It’s an old story and very widespread. It happens every day in every sector of our economy. It’s a marriage made in hell and the ceremony took place centuries ago, when the state sanctioned monopoly, giving them a license to kill.

“Pharma has lost its pricing power in many countries, as evidenced by reimbursement authorities’ willingness to delay or outright deny access to drugs whose costs are deemed unacceptable. Now, the availability of a costly drug in the U.S. that could be given to millions of people has sparked the strongest backlash against drug pricing the industry has yet faced – in the last major market where the government has not adopted any form of drug price controls, according to the U.S. Department of Commerce.

Last year, in “Facing Reality,” Back to Schoolargued biopharma companies can no longer assume the market will support premium pricing, even for drugs that deliver meaningful and measurable improvements over the standard of care.

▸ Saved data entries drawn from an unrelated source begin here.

(** ** A peer without a root *)

(** A peer that paired over the network cannot repair: the request of the pairing flow presents
    no root, so its confirmed grant has none, and while that grant stands every later request
    of the peer, repairs included, is refused as an identity conflict. *)
Theorem network_pairing_cannot_be_repaired request w w' x :
  _loaded (outside w) = true → control request w = (w', Ok true) →
  PairingControlRequest.operation request = "pair_confirm" →
  od_get (PairingControlRequest.transaction_id request) (pending (pairing w)) = Some x →
  Material.root_public_key (PendingPairing.material x) = None →
  ∀ again fid fs w2 local, PairingRequest.caller_node_id again = PendingPairing.peer_id x →
    _loaded (outside w2) = true → _identity (outside w2) = Some local → local ≠ PendingPairing.peer_id x →
    grants (pairing w2) = grants (pairing w') →
    handle_pairing_request false again fid fs w2 = (w2, Ok (refusal "identity_conflict")).
Proof.
  intros Hl Hc Hop Hx Hroot again fid fs w2 local Hcaller Hl2 Hid Hne Hg.
  assert (∃ g, grants (pairing w') !! PendingPairing.peer_id x = Some g ∧
            Material.root_public_key (PeerGrant.material g) = None) as (g & Hgx & Hgr).
  { unfold _handle_pairing_control_locked in Hc. rewrite M_bind_run, require_pairing_run in Hc by done.
    rewrite M_bind_run in Hc. cbn [runtime] in Hc. cbv zeta in Hc. rewrite Hx in Hc.
    destruct (_pending_permissions _ !! _) as [expected|]; [|by apply mret_run in Hc as [_ ?]].
    destruct (negb _ || negb _); [by apply mret_run in Hc as [_ ?]|].
    rewrite Hop in Hc. rewrite bool_decide_eq_false_2, bool_decide_eq_true_2 in Hc by done.
    destruct (confirm_settles _ _ _ _ _ Hl Hc) as [(_ & _ & ?)|(y & Hy & _ & _ & [Hi _] & _)]; [done|].
    rewrite Hi. assert (y = x) as -> by congruence. rewrite lookup_insert_eq. by eexists. }
  unfold RuntimePairing.handle_pairing_request, _handle_pairing_request_locked.
  rewrite M_bind_run, require_pairing_run by done. rewrite M_bind_run. cbn [runtime].
  rewrite M_bind_run, Hid. cbn [of_option lift]. cbv zeta. rewrite Hcaller, bool_decide_eq_false_2 by congruence.
  unfold PairingManager.get_grant. rewrite Hg, Hgx. unfold grant_root_continuous. by rewrite Hgr.
Qed.
End spec.

(** ** A concrete pairing *)

(** [p] asks to pair, and the application agrees to everything. *)
Definition node_p : NodeId := mkNodeId "p".
Definition peer_secret : string := "ffeeddccbbaa99887766554433221100ffeeddccbbaa99887766554433221100".
Definition pair_please (intent : string) : PairingRequest.t :=
  PairingRequest.mk node_p "identity" "transport" peer_secret {[READ_STATE]} None None None intent.
Definition agree : option (PairingRequest.t → M (World SampleRuntime) bool) := Some (λ _, mret true).

Definition sample_pair (request : PairingRequest.t) (w : World SampleRuntime) :=
  handle_pairing_request (λ _, None) (λ _ _ _, false) sample_clock no_failure agree false request "t1" "x" w.
Definition asked_world : World SampleRuntime := (sample_pair (pair_please "pair") sample_world).1.

Lemma sample_pair_run request w :
  handle_pairing_request (λ _, None) (λ _ _ _, false) sample_clock no_failure agree false request "t1" "x" w
  = ((sample_pair request w).1, (sample_pair request w).2).
Proof. apply surjective_pairing. Qed.

Definition approved_answer (res : result dict) : bool :=
  match res with Ok d => match jget "approved" d with JBool b => b | _ => false end | Err _ => false end.

Lemma approved_answer_true res : approved_answer res = true → ∃ d, res = Ok d ∧ jget "approved" d = JBool true.
Proof.
  destruct res as [d|]; [|done]. simpl. destruct (jget "approved" d) eqn:E; try done. intros ->. by exists d.
Qed.

Lemma agree_decides : only_decides agree.
Proof. intros f request [= <-] w. by split. Qed.

Lemma asking_obtains_nothing_witness :
  approved_answer (sample_pair (pair_please "pair") sample_world).2 = true ∧
  grants (Runtime.pairing (outside asked_world)) = grants (Runtime.pairing sample_runtime) ∧
  trust_saved asked_world.
Proof.
  assert (Ha : approved_answer (sample_pair (pair_please "pair") sample_world).2 = true) by (vm_compute; reflexivity).
  destruct (asking_obtains_nothing (λ _, None) (λ _ _ _, false) sample_clock no_failure agree false
              (pair_please "pair") "t1" "x" sample_world asked_world _
              agree_decides
              (sample_pair_run _ _)) as [Hs Hok].
  split; [exact Ha|]. split; [exact (standing_grants _ _ Hs)|].
  apply approved_answer_true in Ha as (d & Hd & Hd'). destruct (Hok d Hd Hd') as (_ & _ & _ & [(k & x & Hk & _)|[_ Ht]]).
  - exfalso. vm_compute in Hk. inversion Hk.
  - exact Ht.
Defined.

(** [p] confirms. *)
Definition sample_control (fails : nat → option exn) (request : PairingControlRequest.t) (w : World SampleRuntime) :=
  _handle_pairing_control_locked sample_clock fails request w.
Definition please_confirm : PairingControlRequest.t :=
  PairingControlRequest.mk "pair_confirm" "t1" node_p "identity" "transport" peer_secret {[READ_STATE]} (fadd (flit 110) (flit 300)).
Definition confirmed_world : World SampleRuntime := (sample_control no_failure please_confirm asked_world).1.

Lemma sample_control_run fails request w :
  _handle_pairing_control_locked sample_clock fails request w
  = ((sample_control fails request w).1, (sample_control fails request w).2).
Proof. apply surjective_pairing. Qed.

Lemma confirmed : (sample_control no_failure please_confirm asked_world).2 = Ok true.
Proof. vm_compute. reflexivity. Qed.

Lemma asked_loaded : _loaded (outside asked_world) = true ∧ _service (outside asked_world) = true.
Proof. vm_compute. split; reflexivity. Qed.

Lemma confirmation_is_exact_witness :
  pending (Runtime.pairing (outside confirmed_world)) = [] ∧ trust_saved confirmed_world ∧
  ∃ x expected, completes sample_clock asked_world please_confirm x expected ∧ installs asked_world confirmed_world x expected.
Proof.
  destruct (confirmation_is_exact sample_clock no_failure please_confirm asked_world _ _ (proj1 asked_loaded)
              (sample_control_run _ _ _)) as [_ Hok].
  destruct (Hok confirmed) as (_ & Hs & _ & Hi). split; [vm_compute; reflexivity|]. split; [exact Hs|]. exact (Hi eq_refl).
Defined.

(** The transaction of [p]. *)
Definition asked_transaction : PendingPairing.t :=
  PendingPairing.mk "t1" node_p peer_secret (fadd (flit 110) (flit 300)) (presented (pair_please "pair")) "inbound" "pair".

Lemma network_pairing_cannot_be_repaired_witness :
  od_get "t1" (pending (Runtime.pairing (outside asked_world))) = Some asked_transaction ∧
  handle_pairing_request (λ _, None) (λ _ _ _, false) sample_clock no_failure agree false (pair_please "repair") "t2" "y"
    confirmed_world = (confirmed_world, Ok (refusal "identity_conflict")).
Proof.
  assert (Hx : od_get "t1" (pending (Runtime.pairing (outside asked_world))) = Some asked_transaction)
    by (vm_compute; reflexivity).
  split; [exact Hx|].
  refine (network_pairing_cannot_be_repaired (λ _, None) (λ _ _ _, false) sample_clock no_failure agree please_confirm
            asked_world confirmed_world asked_transaction (proj1 asked_loaded) _ eq_refl Hx eq_refl
            (pair_please "repair") "t2" "y" confirmed_world node_s eq_refl _ _ _ eq_refl).
  - unfold confirmed_world. rewrite <- confirmed. apply surjective_pairing.
  - vm_compute. reflexivity.
  - vm_compute. reflexivity.
  - intros E. discriminate E.
Defined.

(** The write that fails is the second one of the trust file. *)
Definition late_failure (n : nat) : option exn :=
  if Nat.eqb n (ticks asked_world + 3) then Some (Exn OSError "disk full") else None.
Definition late_approval :=
  approve_pairing sample_clock late_failure "t1" (Permission.texts {["read_state"]}) asked_world.
Definition late_confirmation := confirm_pairing sample_clock late_failure "t1" {["read_state"]} asked_world.

Lemma refused_confirmation_stays_live_witness :
  late_confirmation.2 = Ok false ∧
  grants (Runtime.pairing (outside late_confirmation.1)) !! node_p = None ∧
  RemoteService._grants (svc late_confirmation.1) !! node_p ≠ None.
Proof.
  assert (Hc : late_confirmation.2 = Ok false) by (vm_compute; reflexivity). split; [exact Hc|].
  assert (Ha : late_approval.2 = Ok (granted asked_transaction {["read_state"]})) by (vm_compute; reflexivity).
  destruct (refused_confirmation_stays_live sample_clock late_failure "t1" {["read_state"]} asked_world
              late_approval.1 (granted asked_transaction {["read_state"]}) late_confirmation.1
              (proj1 asked_loaded) (proj2 asked_loaded)) as [Hg Hl].
  - rewrite <- Ha. apply surjective_pairing.
  - rewrite <- Hc. apply surjective_pairing.
  - split; [|exact Hl]. rewrite Hg. vm_compute. reflexivity.
Defined.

This year, BioCentury’s 22nd Back to School essay goes on to argue that the last bastion of free pricing is crumbling, and biotech and pharma had better start experimenting with new pricing models based on value for money while they still have the chance.”

* * *

“A new model would recognize that for payers, patients, and physicians, each outcome — a month of disease freedom, or avoidance of an adverse event, or maintenance of target blood pressure, HbA1c or cholesterol — has a value, no matter how they get there. These health benefits are what the stakeholders really want when they prescribe or buy a drug — not a quantity of pills or injections.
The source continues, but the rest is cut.